According to statistics from the State Bureau of Highway Safety, there were 3,111 car crashes involving distracted drivers in 2013 alone — including 12 fatal crashes.
The alarming trend helped prompt a 4-year statewide campaign aimed at combating distracted driving. The initiative — launched in 2014 by highway and police officials — is aptly named, "One text or call could wreck it all."
Maine's uninsured drivers
According to a 2011 report from the Insurance Research Council using data from 2009, Maine was tied with Massachusetts for the lowest rate of uninsured drivers in the nation at just 4.5 percent (which is awesome!). The national average was 13.8 percent.
But uninsured drivers still present a major risk to everyone on the road. To protect yourself from uninsured drivers, Maine requires you to purchase uninsured motorist bodily injury coverage. The best way to financially protect yourself from the uninsured is to buy the most coverage you can comfortably afford.

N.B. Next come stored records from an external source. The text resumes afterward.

(** The limits hold for a claim the agent made. *)
Lemma claim_rates a r c pre earlier p : reports a r c -> Forall2 (reports a) pre earlier ->
  Forall (fun d => same_mode c d = true -> _ts (c_at d) + po_cooldown_sec p * 1000 <= _ts (c_at c)) earlier ->
  recent_claims earlier c 3600000 < po_max_per_hour p -> recent_claims earlier c 86400000 < po_max_per_day p ->
  rate_violations r (map n_ts (List.filter (same_key (counted_of r)) (map counted_of pre))) (policy_dict p) = Ok [].
Proof.
  intros Hr Hf Hc Hh Hd. unfold rate_violations. rewrite (reports_times a r c pre earlier Hr Hf), (reports_ts a r c Hr), !within_recent.
  assert (forall k z, dict_get k (policy_dict p) = Some (VInt z) -> idx (VDict (policy_dict p)) k = Ok (VInt z)) as Hi.
  { intros k z E. unfold idx. by rewrite E. }
  rewrite (Hi "cooldown_sec" (po_cooldown_sec p) eq_refl), (Hi "max_per_hour" (po_max_per_hour p) eq_refl), (Hi "max_per_day" (po_max_per_day p) eq_refl). cbn [rbind].
  rewrite !at_least_false by done. cbn [rbind ror]. destruct (last _) as [t|] eqn:El; [|done]. apply last_In, in_map_iff in El as (d & <- & Hin).
  apply filter_In in Hin as [Hin Hm]. rewrite List.Forall_forall in Hc. specialize (Hc d Hin Hm). cbn beta. by rewrite below_false by lia.
Qed.

Lemma reachable_localised ev n : dict_get "network" ev = Some (network_value (Some n)) ->
  timed_out n = false -> network_down n = false -> ingest_ok n = true -> forall d, dget d "evidence" VNone = VDict ev -> bad_network d = Ok false.
Proof.
  intros Hn Ht Hd Hi d Hev. unfold bad_network. rewrite Hev. assert (py_or (VDict ev) (VDict []) = VDict ev) as -> by by destruct ev.
  unfold get at 1, getd. rewrite Hn. simpl. by rewrite Ht, Hd, Hi.
Qed.

Lemma claim_passes a r c pre earlier : (forall p, authorised cf p -> published p) ->
  reports a r c -> Forall2 (reports a) pre earlier -> claim_ok cf earlier c -> passes policies (map counted_of pre) r.
Proof.
  intros Hpub Hr Hf [Hfirst (n & Hn & Ht & Hd & Hi) (p & Hp & Hv & Hm & _ & Hcool & Hh & Hday)].
  destruct (reports_payload a r c Hr) as [k E]. unfold passes. rewrite limit_entry_seen. unfold limit_of, limit_entry.
  change (mkCounted (v_agent r) _ _ _) with (counted_of r).
  assert (existsb (same_generation (counted_of r)) (map counted_of pre) = false) as ->.
  { apply not_true_is_false. intros Hx. apply existsb_exists in Hx as (y & Hy & Hg). apply in_map_iff in Hy as (x & <- & Hx).
    apply list_elem_of_In, list_elem_of_lookup in Hx as [i Hx]. destruct (Forall2_lookup_l _ _ _ _ _ Hf Hx) as (d & Hd' & Hxd).
    unfold same_generation in Hg. apply andb_true_iff in Hg as [Hg Hk]. change (mode_mates r x = true) in Hg.
    rewrite (reports_mates a r c x d Hr Hxd) in Hg. apply String.eqb_eq in Hg. destruct (reports_payload a x d Hxd) as [k' E'].
    unfold counted_of in Hk. cbn [n_key] in Hk. rewrite E, E' in Hk. apply String.eqb_eq in Hk.
    eapply Forall_lookup_1 in Hfirst; [|exact Hd']. by apply Hfirst. }
  rewrite (reachable_localised (c_evidence c) n Hn Ht Hd Hi) by by rewrite E.
  assert (dget (v_payload r) "mode" (VStr "") = VStr (c_mode c)) as Em by by rewrite E.
  assert (dget (v_payload r) "policy_version" VNone = VInt (po_version p)) as -> by by rewrite E, <- Hv.
  assert (n_key (counted_of r) = VStr (c_key c)) as -> by (unfold counted_of; by rewrite E).
  pose proof (claim_rates a r c pre earlier p Hr Hf Hcool Hh Hday) as Hrates.
  assert (eq_str (VStr (c_mode c)) "enforce" && negb (eq_str (dget (policy_dict p) "mode" VNone) "enforce") = false) as Hmode.
  { rewrite Hm. unfold mode_of. simpl. by destruct (String.eqb (po_mode p) "enforce") eqn:Ee; rewrite ?Ee. }
  rewrite Em. cbn [hashable rbind]. destruct (Hpub p Hp) as [-> | [-> Hnone]].
  - cbn [rbind]. rewrite Hmode, Hrates. reflexivity.
  - change (po_version BUILTIN) with 0. rewrite Hnone. cbn [rbind]. change (py_eq (VInt 0) (VInt 0)) with true. cbv iota.
    rewrite Hmode, Hrates. reflexivity.
Qed.

Lemma cooldown_positive p : authorised cf p -> 0 <= po_cooldown_sec p.
Proof.
  intros [->|(key & envelope & _ & _ & Hp)]; [done|]. assert (policy_wf p) as [_ Hf _].
  { unfold open_envelope in Hp. destruct envelope; try discriminate Hp. case_all_in Hp. inv_ok Hp. case_in Hp; [discriminate Hp|]. by eapply parse_wf. }
  rewrite List.Forall_forall in Hf. assert (10 <= po_cooldown_sec p <= 86400); [|lia].
  apply (Hf (mkBounds "cooldown_sec" 10 86400)). do 7 right. by left.
Qed.

Lemma claims_in_order a rs l : (forall p, authorised cf p -> published p) -> paced cf l -> Forall2 (reports a) rs l ->
  forall pre r post, rs = pre ++ r :: post -> passes policies (map counted_of pre) r
     /\ Forall (fun x => mode_mates r x = true -> key_le v_ts x r) pre.
Proof.
  intros Hpub Hl Hf pre r post ->. apply Forall2_app_inv_l in Hf as (earlier & rest & Hpre & Hf & ->).
  apply Forall2_cons_inv_l in Hf as (c & later & Hr & _ & ->).
  assert (claim_ok cf earlier c) as Hc.
  { pose proof (paced_lookup cf (earlier ++ c :: later) (length earlier) c Hl) as Hc. rewrite list_lookup_middle in Hc by done.
    rewrite take_app_length in Hc. by apply Hc. }
  split; [by eapply claim_passes|]. apply Forall_lookup. intros i x Hx Hm.
  destruct (Forall2_lookup_l _ _ _ _ _ Hpre Hx) as (d & Hd & Hxd). rewrite (reports_mates a r c x d Hr Hxd) in Hm.
  destruct Hc as [_ _ (p & Hp & _ & _ & _ & Hcool & _)]. eapply Forall_lookup_1 in Hcool; [|exact Hd]. specialize (Hcool Hm).
  pose proof (cooldown_positive p Hp). unfold key_le. rewrite (reports_ts a x d Hxd), (reports_ts a r c Hr). lia.
Qed.

(** What holds of a log holds of what was read of it. *)
Lemma take_claims k l log : List.filter is_claim log = claim_records l ->
  exists m, List.filter is_claim (take k log) = claim_records (take m l).
Proof.
  intros Ha. exists (length (List.filter is_claim (take k log))). rewrite <- (take_drop k log), List.filter_app in Ha.
  transitivity (take (length (List.filter is_claim (take k log))) (claim_records l)); [by rewrite <- Ha, take_app_length|].
  generalize (length (List.filter is_claim (take k log))). intros m. unfold claim_records. apply list_eq. intros n.
  rewrite lookup_take, !list_lookup_imap, lookup_take. by destruct (decide (n < m)%nat).
Qed.
Lemma paced_take m l : paced cf l -> paced cf (take m l).
Proof.
  intros Hp. induction Hp as [|l c Hp IH Hc]; [rewrite take_nil; constructor|]. destruct (decide (m <= length l)%nat).
  - by rewrite take_app_le.
  - rewrite take_ge by (rewrite length_app; simpl; lia). by constructor.
Qed.
Lemma log_passes a i l log k : (forall p, authorised cf p -> published p) -> paced cf l ->
  List.filter is_claim log = claim_records l -> limits policies (log_entries a i (take k log)) = Ok [].
Proof.
  intros Hpub Hp Ha. destruct (take_claims k l log Ha) as [m Hm]. pose proof (reports_claims a i _ _ Hm) as Hf.
  unfold limits, by_time. rewrite filter_sort_by. apply limits_in_order; [by eapply reports_texts|].
  eapply claims_in_order; [done | by apply paced_take | exact Hf].
Qed.
End Records.

Module AgentVerifyProperties.
Section Properties.
Context `{Repr} `{FromIso} `{LocalZone} `{IpText} `{IsoFull} `{JsonCanon} `{Ed25519} `{JsonSha} `{TextDigest} `{IsoText}.

(** C8: When every policy the agent may act under is published, the centre finds no
    repeated generation, no action without reachable ingest, no unknown policy, no
    request under a policy that is not in mode enforce and no action over the limits
    in the log of any run of the agent. *)
Theorem agent_log_passes cf policies events id agent instance :
  (forall p, authorised (RU := adopted_by events) cf p -> published policies p) ->
  limits policies (log_entries agent instance (audit_log (w_store (run cf events (cold_start id))))) = Ok [].
Proof.
  intros Hpub. destruct (run_held cf events id) as (l & tr & [_ Ha _ _ _] & _ & [Hl _ _ _] & _).
  rewrite <- (firstn_all (audit_log _)). by eapply log_passes.
Qed.
End Properties.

Driving without Maine car insurance
If you drive in Maine without car insurance, you could be fined $100–$500. Your driving privileges may also be suspended.
But no more fumbling through the glove box if you get pulled over, Pine Tree State residents. Maine law allows digital proof of insurance, which means you can pull up legitimate evidence of your coverage on your smartphone, tablet, or other device.
Maine's rules on electronic proof of insurance
No more fumbling through the glove box if you get pulled over, Pine Tree State residents. Maine law allows digital proof of insurance, which means you can pull up legitimate evidence of your coverage on your smartphone, tablet, or other device in the event of an unfortunate pullover.
And if you're an Esurance customer, you can access your ID cards, manage your policy, and even file a claim through our innovative mobile app.
Drunk driving in Maine
There were 49 drunk-driving fatalities in Maine in 2012 — a 113 percent increase over the previous year according to statistics from Mothers Against Drunk Driving. That accounted for 30 percent of all total traffic deaths in Maine in 2012.
In 2013, Maine became the twentieth state in the country to require even first-time convicted drunk drivers to install an ignition interlock device in their vehicles.
This is one of multiple steps the state is taking to make the roads safer (and in turn, the car insurance less expensive) for everyone.